### WHAT YOU HAVE TO DO
Wherever the string "positive" shows up in the data below, copy the whole line.

** INPUT follows **

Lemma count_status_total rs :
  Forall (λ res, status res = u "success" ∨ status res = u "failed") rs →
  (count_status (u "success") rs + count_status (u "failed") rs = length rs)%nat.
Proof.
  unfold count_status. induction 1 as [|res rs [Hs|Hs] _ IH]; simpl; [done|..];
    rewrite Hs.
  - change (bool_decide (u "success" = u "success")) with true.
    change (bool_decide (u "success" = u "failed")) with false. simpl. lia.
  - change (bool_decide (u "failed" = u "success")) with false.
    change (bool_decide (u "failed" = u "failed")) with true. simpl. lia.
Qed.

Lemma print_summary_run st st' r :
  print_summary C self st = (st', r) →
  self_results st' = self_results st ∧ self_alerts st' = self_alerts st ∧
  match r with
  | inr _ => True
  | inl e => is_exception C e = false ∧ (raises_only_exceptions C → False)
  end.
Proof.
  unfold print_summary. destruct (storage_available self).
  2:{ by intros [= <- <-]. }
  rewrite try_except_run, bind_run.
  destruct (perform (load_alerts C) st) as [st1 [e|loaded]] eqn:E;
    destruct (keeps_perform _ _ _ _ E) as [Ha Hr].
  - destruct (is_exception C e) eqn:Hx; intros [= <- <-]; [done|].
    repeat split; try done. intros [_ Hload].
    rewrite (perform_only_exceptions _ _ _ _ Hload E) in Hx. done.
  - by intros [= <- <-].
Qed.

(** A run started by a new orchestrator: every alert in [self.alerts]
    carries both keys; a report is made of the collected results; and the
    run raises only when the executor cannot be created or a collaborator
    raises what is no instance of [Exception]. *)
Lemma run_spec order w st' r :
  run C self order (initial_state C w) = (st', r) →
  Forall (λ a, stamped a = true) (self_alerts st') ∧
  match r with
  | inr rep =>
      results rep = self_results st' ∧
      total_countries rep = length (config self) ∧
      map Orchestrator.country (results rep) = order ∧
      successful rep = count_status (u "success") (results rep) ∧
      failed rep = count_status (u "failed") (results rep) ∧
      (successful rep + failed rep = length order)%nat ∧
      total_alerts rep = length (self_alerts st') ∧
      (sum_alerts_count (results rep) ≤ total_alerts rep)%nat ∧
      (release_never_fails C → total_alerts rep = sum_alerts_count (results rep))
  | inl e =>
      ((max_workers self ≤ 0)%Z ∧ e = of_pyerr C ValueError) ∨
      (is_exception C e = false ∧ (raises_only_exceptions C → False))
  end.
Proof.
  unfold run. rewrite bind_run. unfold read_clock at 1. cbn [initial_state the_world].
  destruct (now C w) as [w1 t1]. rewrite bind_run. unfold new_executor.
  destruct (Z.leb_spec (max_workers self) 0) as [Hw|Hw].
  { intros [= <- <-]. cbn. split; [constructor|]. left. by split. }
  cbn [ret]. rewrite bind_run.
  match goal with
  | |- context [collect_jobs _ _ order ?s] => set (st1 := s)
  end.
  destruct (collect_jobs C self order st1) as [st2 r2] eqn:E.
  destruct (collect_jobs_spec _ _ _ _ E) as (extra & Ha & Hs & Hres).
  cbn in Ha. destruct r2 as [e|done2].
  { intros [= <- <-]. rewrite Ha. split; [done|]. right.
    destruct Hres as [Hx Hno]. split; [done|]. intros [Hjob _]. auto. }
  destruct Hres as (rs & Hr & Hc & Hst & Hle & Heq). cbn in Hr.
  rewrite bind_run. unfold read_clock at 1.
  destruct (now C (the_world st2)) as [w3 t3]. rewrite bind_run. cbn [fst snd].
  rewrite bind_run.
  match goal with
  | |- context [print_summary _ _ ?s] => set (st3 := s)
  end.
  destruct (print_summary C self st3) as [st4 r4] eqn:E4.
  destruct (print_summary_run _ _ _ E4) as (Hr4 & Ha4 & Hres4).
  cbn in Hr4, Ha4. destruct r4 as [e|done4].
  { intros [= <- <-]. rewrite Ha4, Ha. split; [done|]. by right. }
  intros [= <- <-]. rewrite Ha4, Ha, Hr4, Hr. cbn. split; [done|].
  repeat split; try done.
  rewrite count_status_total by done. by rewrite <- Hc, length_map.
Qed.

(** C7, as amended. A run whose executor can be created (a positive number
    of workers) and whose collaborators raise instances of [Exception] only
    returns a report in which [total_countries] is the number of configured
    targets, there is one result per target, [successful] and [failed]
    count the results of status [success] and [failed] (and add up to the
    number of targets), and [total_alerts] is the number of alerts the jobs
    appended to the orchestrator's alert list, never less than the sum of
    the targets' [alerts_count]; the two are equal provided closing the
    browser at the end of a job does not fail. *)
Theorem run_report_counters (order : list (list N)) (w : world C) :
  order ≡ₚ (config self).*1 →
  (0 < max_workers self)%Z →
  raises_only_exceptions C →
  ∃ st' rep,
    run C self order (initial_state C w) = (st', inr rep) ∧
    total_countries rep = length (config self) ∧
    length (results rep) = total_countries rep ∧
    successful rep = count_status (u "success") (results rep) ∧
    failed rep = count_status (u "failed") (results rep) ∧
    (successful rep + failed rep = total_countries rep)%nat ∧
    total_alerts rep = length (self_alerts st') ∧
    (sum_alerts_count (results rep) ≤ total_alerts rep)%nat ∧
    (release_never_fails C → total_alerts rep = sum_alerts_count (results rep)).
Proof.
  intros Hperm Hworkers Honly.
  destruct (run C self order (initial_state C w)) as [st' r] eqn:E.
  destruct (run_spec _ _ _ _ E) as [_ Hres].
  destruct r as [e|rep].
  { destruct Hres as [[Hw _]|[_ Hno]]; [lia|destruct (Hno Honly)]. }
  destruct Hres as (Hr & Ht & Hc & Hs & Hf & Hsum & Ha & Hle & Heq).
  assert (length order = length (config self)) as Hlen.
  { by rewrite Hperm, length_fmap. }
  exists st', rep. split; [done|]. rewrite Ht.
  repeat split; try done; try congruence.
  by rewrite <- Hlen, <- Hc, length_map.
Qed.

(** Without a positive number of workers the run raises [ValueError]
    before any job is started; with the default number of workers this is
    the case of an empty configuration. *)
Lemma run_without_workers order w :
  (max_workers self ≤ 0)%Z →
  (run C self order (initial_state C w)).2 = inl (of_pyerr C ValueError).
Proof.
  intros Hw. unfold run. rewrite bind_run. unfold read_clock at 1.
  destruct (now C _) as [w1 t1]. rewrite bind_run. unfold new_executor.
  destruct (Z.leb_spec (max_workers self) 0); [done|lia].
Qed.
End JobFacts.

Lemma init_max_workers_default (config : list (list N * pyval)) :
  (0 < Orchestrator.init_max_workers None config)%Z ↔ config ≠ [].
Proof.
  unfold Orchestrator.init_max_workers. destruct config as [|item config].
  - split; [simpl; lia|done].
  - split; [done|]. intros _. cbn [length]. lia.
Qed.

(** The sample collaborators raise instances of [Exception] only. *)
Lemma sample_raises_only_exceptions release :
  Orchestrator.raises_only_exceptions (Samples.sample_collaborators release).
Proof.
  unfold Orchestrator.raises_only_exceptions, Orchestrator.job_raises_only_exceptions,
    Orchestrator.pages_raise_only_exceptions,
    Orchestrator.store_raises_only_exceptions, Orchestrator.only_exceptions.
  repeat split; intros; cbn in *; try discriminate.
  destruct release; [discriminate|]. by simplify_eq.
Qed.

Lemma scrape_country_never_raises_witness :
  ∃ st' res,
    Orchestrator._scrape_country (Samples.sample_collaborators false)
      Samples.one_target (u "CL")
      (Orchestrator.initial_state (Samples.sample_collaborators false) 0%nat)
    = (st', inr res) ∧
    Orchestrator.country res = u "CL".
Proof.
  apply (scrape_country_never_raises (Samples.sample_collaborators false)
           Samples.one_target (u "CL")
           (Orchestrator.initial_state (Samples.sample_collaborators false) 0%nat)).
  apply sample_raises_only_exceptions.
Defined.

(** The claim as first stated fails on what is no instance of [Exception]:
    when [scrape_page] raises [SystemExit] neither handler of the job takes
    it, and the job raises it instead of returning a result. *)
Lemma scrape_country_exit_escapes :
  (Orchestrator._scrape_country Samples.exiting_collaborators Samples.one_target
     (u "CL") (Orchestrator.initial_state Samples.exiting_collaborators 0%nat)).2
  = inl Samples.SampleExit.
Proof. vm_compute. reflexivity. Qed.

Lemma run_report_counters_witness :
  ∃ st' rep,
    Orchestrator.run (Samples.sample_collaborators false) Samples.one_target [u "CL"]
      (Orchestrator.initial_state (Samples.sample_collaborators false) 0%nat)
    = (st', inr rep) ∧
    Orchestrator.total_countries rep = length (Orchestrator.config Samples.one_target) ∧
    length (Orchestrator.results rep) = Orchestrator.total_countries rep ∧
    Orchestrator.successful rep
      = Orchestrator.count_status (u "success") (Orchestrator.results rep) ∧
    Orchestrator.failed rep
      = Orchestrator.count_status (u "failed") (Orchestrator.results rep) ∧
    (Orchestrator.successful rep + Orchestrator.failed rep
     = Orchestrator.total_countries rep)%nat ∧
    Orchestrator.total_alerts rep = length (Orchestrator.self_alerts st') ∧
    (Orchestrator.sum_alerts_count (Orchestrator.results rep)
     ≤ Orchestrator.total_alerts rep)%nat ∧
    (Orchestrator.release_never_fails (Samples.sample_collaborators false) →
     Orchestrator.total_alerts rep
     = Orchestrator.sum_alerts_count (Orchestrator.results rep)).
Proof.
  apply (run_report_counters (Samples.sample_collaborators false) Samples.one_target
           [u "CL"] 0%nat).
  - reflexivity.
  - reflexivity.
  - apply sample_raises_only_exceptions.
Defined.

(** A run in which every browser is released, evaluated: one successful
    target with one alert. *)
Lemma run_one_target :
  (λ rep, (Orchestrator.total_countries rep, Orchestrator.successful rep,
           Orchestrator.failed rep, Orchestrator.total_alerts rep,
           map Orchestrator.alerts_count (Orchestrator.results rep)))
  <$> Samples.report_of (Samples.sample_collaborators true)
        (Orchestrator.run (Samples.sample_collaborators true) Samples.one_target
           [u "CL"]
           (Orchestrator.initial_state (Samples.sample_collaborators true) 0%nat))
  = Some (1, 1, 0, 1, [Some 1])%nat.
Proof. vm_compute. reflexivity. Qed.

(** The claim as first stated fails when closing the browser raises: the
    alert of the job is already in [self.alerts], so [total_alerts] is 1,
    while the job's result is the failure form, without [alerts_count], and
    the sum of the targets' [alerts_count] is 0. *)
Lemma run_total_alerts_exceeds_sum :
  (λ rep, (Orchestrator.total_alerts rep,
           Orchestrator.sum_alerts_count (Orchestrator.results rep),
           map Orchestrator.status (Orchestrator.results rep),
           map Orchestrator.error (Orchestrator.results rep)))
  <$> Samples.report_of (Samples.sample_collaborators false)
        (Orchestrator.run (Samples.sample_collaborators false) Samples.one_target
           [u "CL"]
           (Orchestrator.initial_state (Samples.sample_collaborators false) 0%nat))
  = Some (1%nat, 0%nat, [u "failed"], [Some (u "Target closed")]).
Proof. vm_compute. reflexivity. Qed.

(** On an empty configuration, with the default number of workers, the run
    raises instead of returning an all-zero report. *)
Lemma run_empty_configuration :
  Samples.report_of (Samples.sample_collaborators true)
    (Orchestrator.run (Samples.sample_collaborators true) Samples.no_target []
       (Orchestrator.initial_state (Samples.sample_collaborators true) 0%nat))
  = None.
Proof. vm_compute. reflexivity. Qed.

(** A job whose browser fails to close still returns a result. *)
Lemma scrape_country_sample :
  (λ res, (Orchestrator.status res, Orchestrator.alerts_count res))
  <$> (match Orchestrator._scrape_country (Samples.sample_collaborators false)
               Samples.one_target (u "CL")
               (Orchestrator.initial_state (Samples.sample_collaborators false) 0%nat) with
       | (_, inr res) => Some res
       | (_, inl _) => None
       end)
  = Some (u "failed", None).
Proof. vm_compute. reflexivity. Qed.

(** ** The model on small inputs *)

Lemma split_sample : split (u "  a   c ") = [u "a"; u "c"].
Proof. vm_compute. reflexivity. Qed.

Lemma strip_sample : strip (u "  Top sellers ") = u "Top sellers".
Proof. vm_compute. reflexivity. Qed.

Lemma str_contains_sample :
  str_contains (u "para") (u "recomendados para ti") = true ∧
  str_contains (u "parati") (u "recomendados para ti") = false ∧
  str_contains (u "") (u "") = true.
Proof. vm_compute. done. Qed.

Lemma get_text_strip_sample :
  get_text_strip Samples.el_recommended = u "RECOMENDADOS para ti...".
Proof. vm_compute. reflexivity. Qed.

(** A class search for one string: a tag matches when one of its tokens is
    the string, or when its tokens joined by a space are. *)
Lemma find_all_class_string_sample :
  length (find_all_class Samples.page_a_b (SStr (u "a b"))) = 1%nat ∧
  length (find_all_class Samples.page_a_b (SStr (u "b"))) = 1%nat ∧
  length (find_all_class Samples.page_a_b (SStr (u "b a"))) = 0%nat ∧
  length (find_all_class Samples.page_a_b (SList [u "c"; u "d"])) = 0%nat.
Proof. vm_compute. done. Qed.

** End of INPUT **

### YOUR RESPONSE
(** C7, as amended. A run whose executor can be created (a positive number
(** Without a positive number of workers the run raises [ValueError]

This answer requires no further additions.